Nach massivem Druck hat sich eine Gruppe von radikalen Islamisten mit ihrer selbst ernannten "Scharia-Polizei" aus der Öffentlichkeit zurückgezogen. In Wuppertal waren vor einigen Tagen elf Salafisten in orangefarbenen Westen mit der Aufschrift "Shariah Police" durch die Straßen patrouilliert und hatten vor Alkohol, Glücksspiel, Musik, Konzerten, Pornografie und Drogen gewarnt. Gegen sie läuft ein Verfahren wegen Verstoßes gegen das Versammlungsgesetz. Seitdem sei keiner mehr in Erscheinung getreten, sagte ein Polizeisprecher am Montag. "Von denen läuft hier kein einziger mehr herum."

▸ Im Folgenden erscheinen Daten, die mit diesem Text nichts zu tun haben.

Lemma sl_get_None k l : sl_get k l = None <-> Forall (fun x => key x <> k) l.
Proof.
  induction l as [|y l IH]; simpl; [by split|]. rewrite Forall_cons.
  case_decide; [split; [done|by intros []]|]. rewrite IH. by split; [|intros []].
Qed.

(** Keys below the head are not in the list. *)
Lemma sl_get_below k l :
  valid k -> sl_wf l -> Forall (fun x => cmp k (key x) < 0) l -> sl_get k l = None.
Proof.
  intros Hk [Hv _] Hl. apply sl_get_None. rewrite Forall_forall in *. intros x Hx <-.
  specialize (Hl x Hx). simpl in Hl. assert (cmp (key x) (key x) = 0); [by apply ko_eq; auto|lia].
Qed.

Lemma sl_below_trans k x l :
  valid k -> sl_wf (x :: l) -> cmp k (key x) < 0 -> Forall (fun x => cmp k (key x) < 0) (x :: l).
Proof.
  intros Hk (Hv & Hx & [Hl _])%sl_wf_cons Hc. constructor; [done|].
  rewrite Forall_forall in *. intros y Hy. eapply ko_trans; [..|apply Hx]; eauto.
Qed.

Lemma sl_get_head x l : sl_wf (x :: l) -> sl_get (key x) l = None.
Proof.
  intros (Hv & Hx & Hl)%sl_wf_cons. by apply sl_get_below.
Qed.

Lemma sl_get_lookup l i x : sl_wf l -> l !! i = Some x -> sl_get (key x) l = Some x.
Proof.
  revert i. induction l as [|y l IH]; intros [|i] Hl H; simplify_eq/=.
  - by rewrite decide_True.
  - rewrite decide_False; [eapply IH; [|done]; by apply sl_wf_cons in Hl as (_ & _ & Hl)|].
    intros E. apply sl_get_head in Hl. rewrite E, sl_get_None, Forall_forall in Hl.
    by apply (Hl x); [eapply list_elem_of_lookup_2|].
Qed.

(** A property of every element, by key. *)
Lemma sl_Forall (P : A -> Prop) l :
  sl_wf l -> Forall P l <-> (forall k x, sl_get k l = Some x -> P x).
Proof.
  intros Hl. split.
  - rewrite Forall_forall. intros Hf k x [_ Hx]%sl_get_Some. auto.
  - intros Hg. apply Forall_lookup. intros i x Hi. eapply Hg. by eapply sl_get_lookup.
Qed.

(** What the walk promises. *)
Record walk_spec (create : bool) (new : A) (k : K) (l l' : list A) (p : option nat) : Prop := {
  ws_wf : sl_wf l';
  ws_get k' : sl_get k' l' = if decide (k' = k)
                             then match sl_get k l with
                                  | Some x => Some x
                                  | None => if create then Some new else None
                                  end
                             else sl_get k' l;
  ws_pos : (x ← p; l' !! x) = sl_get k l';
  ws_found : is_Some p <-> is_Some (sl_get k l');
  ws_frame : create = false -> l' = l
}.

Unter den Verdächtigen ist laut Staatsanwaltschaft auch der Salafisten-Prediger Sven Lau. Er gilt als einer der führenden Köpfe der Szene. Nach derzeitiger Einschätzung trugen wohl nur acht der elf Männer die Westen, sagte Oberstaatsanwalt Wolf Baumert. Die Ermittlungen mit Blick auf das Versammlungsgesetz könnten sich möglicherweise auf diese acht Männern beschränken. Allerdings kämen noch andere Straftaten in Betracht, etwa Nötigung oder Beleidigung. Das werde noch geprüft. Mehrere Bürger kündigten zudem eine Strafanzeige an, nachdem sie Bilder von sich im Internet fanden, die die "Scharia-Polizei" eingestellt hatte.
Selbst Merkel musste sich einschalten
Dem nordrhein-westfälischen Innenministerium zufolge ist es bei der einen Provokation geblieben. "Die haben den Druck gespürt und fürchten jetzt die Konsequenzen", sagte ein Sprecher in Düsseldorf. NRW-Innenminister Ralf Jäger (SPD) hatte am Samstag angeordnet, die Westen sofort sicherzustellen, sollten die radikalen Islamisten damit erneut auftauchen. Auch die Bundesregierung hatte klargestellt, dass der Staat ein solches Auftreten nicht hinnehmen werde. Der Zentralrat der Muslime hatte die Aktion in Wuppertal ebenfalls scharf verurteilt.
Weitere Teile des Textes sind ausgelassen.